### Stored data entries
++++++++++

(** A consumer that breaks at the [k]-th element has received the
    first [k] elements of the merge. *)
Lemma Merge_stop_after (cmp : T -> T -> Z) seqs k :
  0 < k ->
  exists s, Merge (Some cmp) seqs = Ok s /\
    output (s (stop_after k) []) = take k (output (s collect [])) /\
    (k <= total_length seqs -> run_outcome (s (stop_after k) []) = Stopped).
Proof.
  intros Hk.
  destruct (Merge_prefix cmp seqs (stop_after k) [] collect [])
    as (s & s' & HM & HM' & Hprefix); [done|].
  rewrite HM in HM'. injection HM' as <-.
  exists s. split; [done|].
  destruct (Merge_emits cmp seqs collect [])
    as (s' & HM' & _ & Hdr & (rest & Hperm & Hrest) & _).
  rewrite HM in HM'. injection HM' as <-.
  rewrite (Hrest (Hdr (fun _ _ => eq_refl))), app_nil_r in Hperm.
  assert (length (output (s collect [])) = total_length seqs) as Hfull.
  { unfold output. rewrite <- Hperm, wrap_seqs_elements. apply elements_length. }
  assert (output (s (stop_after k) []) =
          take (length (output (s (stop_after k) []))) (output (s collect [])))
    as Htake.
  { destruct Hprefix as [rest' ->]. by rewrite take_app_length. }
  destruct (Merge_run cmp seqs (stop_after k) [])
    as [(_ & Hnil & HM')|(_ & h & fr' & o & HM' & Hinit & Hfin & Hrun)];
    rewrite HM in HM'; injection HM' as ->.
  { split; [by destruct k|].
    unfold total_length. intros Hle. exfalso.
    assert (sum_list_with (fun s : Seq T => match s with
              | Some l => length l | None => 0 end) seqs = 0); [|lia].
    clear -Hnil. induction Hnil as [|? ? -> _ IH]; simpl; auto. }
  destruct (finishes_stop_after index (wrapCompare cmp) sv_v k _ _ _ Hfin)
    as [[-> Hlen]|[-> Hlen]].
  { cbn [set_items trace consumer].
    by rewrite all_start_yielded, all_start_consumer. }
  { cbn [set_items trace]. rewrite all_start_yielded. simpl. lia. }
  - assert (length (output (mergeSeq (wrapCompare cmp) (wrap_seqs 0 seqs).1
                               (stop_after k) [])) = k) as Hlenk.
    { unfold output. rewrite Hrun. cbn [run_events].
      by rewrite length_fmap, yielded_app, yielded_stops, app_nil_r. }
    split; [by rewrite Hlenk in Htake|].
    intros _. by rewrite Hrun.
  - destruct (Merge_emits cmp seqs (stop_after k) [])
      as (s' & HM' & _ & _ & (rest' & Hperm' & Hrest') & _).
    rewrite HM in HM'. injection HM' as <-.
    assert (run_outcome (mergeSeq (wrapCompare cmp) (wrap_seqs 0 seqs).1
                           (stop_after k) []) = Drained) as Hdrk
      by (by rewrite Hrun).
    rewrite (Hrest' Hdrk), app_nil_r in Hperm'.
    assert (length (output (mergeSeq (wrapCompare cmp) (wrap_seqs 0 seqs).1
                               (stop_after k) [])) = total_length seqs) as Hlenk.
    { unfold output. rewrite <- Hperm', wrap_seqs_elements. apply elements_length. }
    assert (total_length seqs < k) as Hlt.
    { rewrite <- Hlenk. unfold output. rewrite Hrun. cbn [run_events].
      by rewrite length_fmap, yielded_app, yielded_stops, app_nil_r. }
    split; [|lia].
    rewrite Htake, Hlenk, <- Hfull. by rewrite !take_ge by lia.
Qed.
End Stopping.

(** ** The engine under a change of element type

    [mergeState] is generic in its element type and only uses it
    through [index()] and [cmp].  A function between two element types
    that preserves both carries a run on one type to the run on the
    other.  This is how [Merge2] relates to [Merge] on pairs. *)

Section MapEngine.
Context {A B C : Type} (f : A -> B).
Context (indexA : A -> Z) (cmpA : A -> A -> Z).
Context (indexB : B -> Z) (cmpB : B -> B -> Z).
Context (yieldA : C -> A -> C * bool) (yieldB : C -> B -> C * bool).
Hypothesis Hindex : forall a, indexB (f a) = indexA a.
Hypothesis Hcmp : forall a b, cmpB (f a) (f b) = cmpA a b.
Hypothesis Hyield : forall c a, yieldB c (f a) = yieldA c a.

Lemma at_index_map (s : list A) i :
  at_index (f <$> s) i = rmap f (at_index s i).
Proof. unfold at_index. rewrite list_lookup_fmap. by destruct (s !! i). Qed.

Lemma less_map a b : less indexB cmpB (f a) (f b) = less indexA cmpA a b.
Proof. unfold less. by rewrite Hcmp, !Hindex. Qed.

Lemma Less_map h i j :
  Less indexB cmpB (f <$> h) i j = Less indexA cmpA h i j.
Proof.
  unfold Less. rewrite !at_index_map.
  destruct (at_index h i); simpl; try done.
  destruct (at_index h j); simpl; try done.
  by rewrite less_map.
Qed.

Lemma Swap_map (h : list A) i j :
  Swap (f <$> h) i j = rmap (fmap f) (Swap h i j).
Proof.
  unfold Swap. rewrite !at_index_map.
  destruct (at_index h i); simpl; try done.
  destruct (at_index h j); simpl; try done.
  by rewrite !list_fmap_insert.
Qed.

Lemma up_loop_map fuel : forall h j,
  heap.up_loop indexB cmpB fuel (f <$> h) j =
    rmap (fmap f) (heap.up_loop indexA cmpA fuel h j).
Proof.
  induction fuel as [|fuel IH]; intros h j; [done|].
  rewrite !up_loop_S. cbv zeta. rewrite Less_map, Swap_map.
  destruct ((j - 1) / 2 =? j); [done|].
  destruct (Less indexA cmpA h j ((j - 1) / 2)) as [[|]| |];
    cbn [rbind rmap negb]; try done.
  destruct (Swap h ((j - 1) / 2) j); cbn [rbind rmap negb]; try done.
Qed.

Lemma down_loop_map fuel : forall h i n,
  heap.down_loop indexB cmpB fuel (f <$> h) i n =
    rmap (fmap f) (heap.down_loop indexA cmpA fuel h i n).
Proof.
  induction fuel as [|fuel IH]; intros h i n; [done|].
  rewrite !down_loop_S. cbv zeta. rewrite !Less_map.
  destruct (n <=? 2 * i + 1); [done|].
  destruct (if 2 * i + 1 + 1 <? n
            then Less indexA cmpA h (2 * i + 1 + 1) (2 * i + 1)
            else Ok false) as [lt21| |]; cbn [rbind rmap negb]; try done.
  rewrite Less_map, Swap_map.
  destruct (Less indexA cmpA h (if lt21 then 2 * i + 1 + 1 else 2 * i + 1) i)
    as [[|]| |]; cbn [rbind rmap negb]; try done.
  destruct (Swap h i (if lt21 then 2 * i + 1 + 1 else 2 * i + 1));
    cbn [rbind rmap negb]; try done.
Qed.

Lemma Init_loop_map k : forall h n,
  heap.Init_loop indexB cmpB k (f <$> h) n =
    rmap (fmap f) (heap.Init_loop indexA cmpA k h n).
Proof.
  induction k as [|k IH]; intros h n; simpl; [done|].
  unfold heap.down. rewrite down_loop_map.
  destruct (heap.down_loop indexA cmpA (S n) h k n); simpl; try done.
Qed.

Lemma Init_map h :
  heap.Init indexB cmpB (f <$> h) = rmap (fmap f) (heap.Init indexA cmpA h).
Proof. unfold heap.Init, Len. rewrite length_fmap. apply Init_loop_map. Qed.

Lemma Push_map h x :
  heap.Push indexB cmpB (f <$> h) (f x) =
    rmap (fmap f) (heap.Push indexA cmpA h x).
Proof.
  unfold heap.Push, heap.up, Push, Len.
  rewrite <- up_loop_map, fmap_app, !length_app, length_fmap. done.
Qed.

Lemma Pop_map h :
  heap.Pop indexB cmpB (f <$> h) =
    rmap (fun '(x, h') => (f x, f <$> h')) (heap.Pop indexA cmpA h).
Proof.
  unfold heap.Pop, heap.down, Len. rewrite length_fmap.
  destruct (length h) as [|n]; [done|].
  rewrite Swap_map. destruct (Swap h 0 n) as [h1| |]; cbn [rbind rmap]; try done.
  rewrite down_loop_map.
  destruct (heap.down_loop indexA cmpA (S n) h1 0 n) as [h2| |]; cbn [rbind rmap];
    try done.
  unfold Pop. rewrite length_fmap. destruct (length h2) as [|m]; [done|].
  rewrite at_index_map. destruct (at_index h2 m); cbn [rbind rmap]; try done.
  by rewrite fmap_take.
Qed.

Lemma next_map p (fr : frame A C) :
  next p (frame_map f fr) =
    (f <$> (next p fr).1, frame_map f (next p fr).2).
Proof.
  unfold next, frame_map. cbn [handles items pulls trace consumer].
  rewrite list_lookup_fmap.
  destruct (handles fr !! p) as [[[|v l]|]|]; simpl;
    cbn [handles items pulls trace consumer];
    by rewrite ?fmap_app, ?list_fmap_insert.
Qed.

Lemma open_one_map i seq (fr : frame A C) :
  open_one i (seq_map f seq) (frame_map f fr) = frame_map f (open_one i seq fr).
Proof.
  unfold open_one. destruct seq as [l|]; [|done].
  change (seq_map f (Some l)) with (Some (f <$> l)). cbv beta iota.
  set (fr1 := Frame (items fr) (pulls fr) (<[i:=Some l]> (handles fr))
                    (trace fr) (consumer fr)).
  assert (Frame (items (frame_map f fr)) (pulls (frame_map f fr))
                (<[i:=Some (f <$> l)]> (handles (frame_map f fr)))
                (trace (frame_map f fr)) (consumer (frame_map f fr))
          = frame_map f fr1) as ->.
  { unfold frame_map, fr1. cbn [handles items pulls trace consumer].
    by rewrite list_fmap_insert. }
  rewrite next_map. destruct (next i fr1) as [[v|] fr2]; simpl; [|done].
  unfold frame_map. cbn [handles items pulls trace consumer].
  by rewrite fmap_app.
Qed.

Lemma open_loop_map seqs : forall i (fr : frame A C),
  open_loop i (seq_map f <$> seqs) (frame_map f fr) =
    frame_map f (open_loop i seqs fr).
Proof.
  induction seqs as [|seq seqs IH]; intros i fr; simpl; [done|].
  rewrite <- IH. f_equal. apply open_one_map.
Qed.

Lemma all_start_map seqs (c : C) :
  all_start (seq_map f <$> seqs) c = frame_map f (all_start seqs c).
Proof.
  unfold all_start. rewrite <- open_loop_map, length_fmap. f_equal.
  unfold frame_map. cbn [handles items pulls trace consumer].
  by rewrite fmap_replicate.
Qed.

Lemma deferred_map seqs : forall i,
  deferred i (seq_map f <$> seqs) = deferred i seqs.
Proof.
  induction seqs as [|[l|] seqs IH]; intros i; simpl; [done|..];
    by rewrite IH.
Qed.

Lemma unpulled_map (hs : list (option (list A))) :
  unpulled (seq_map f <$> hs) = f <$> unpulled hs.
Proof.
  unfold unpulled. induction hs as [|[l|] hs IH]; simpl; [done|..].
  - rewrite fmap_app. f_equal. exact IH.
  - exact IH.
Qed.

++++++++++

### PROBLEM STATEMENT
Please filter the data down to the lines containing the word "yieldB".

### TASK SOLUTION
Context (yieldA : C -> A -> C * bool) (yieldB : C -> B -> C * bool).
Hypothesis Hyield : forall c a, yieldB c (f a) = yieldA c a.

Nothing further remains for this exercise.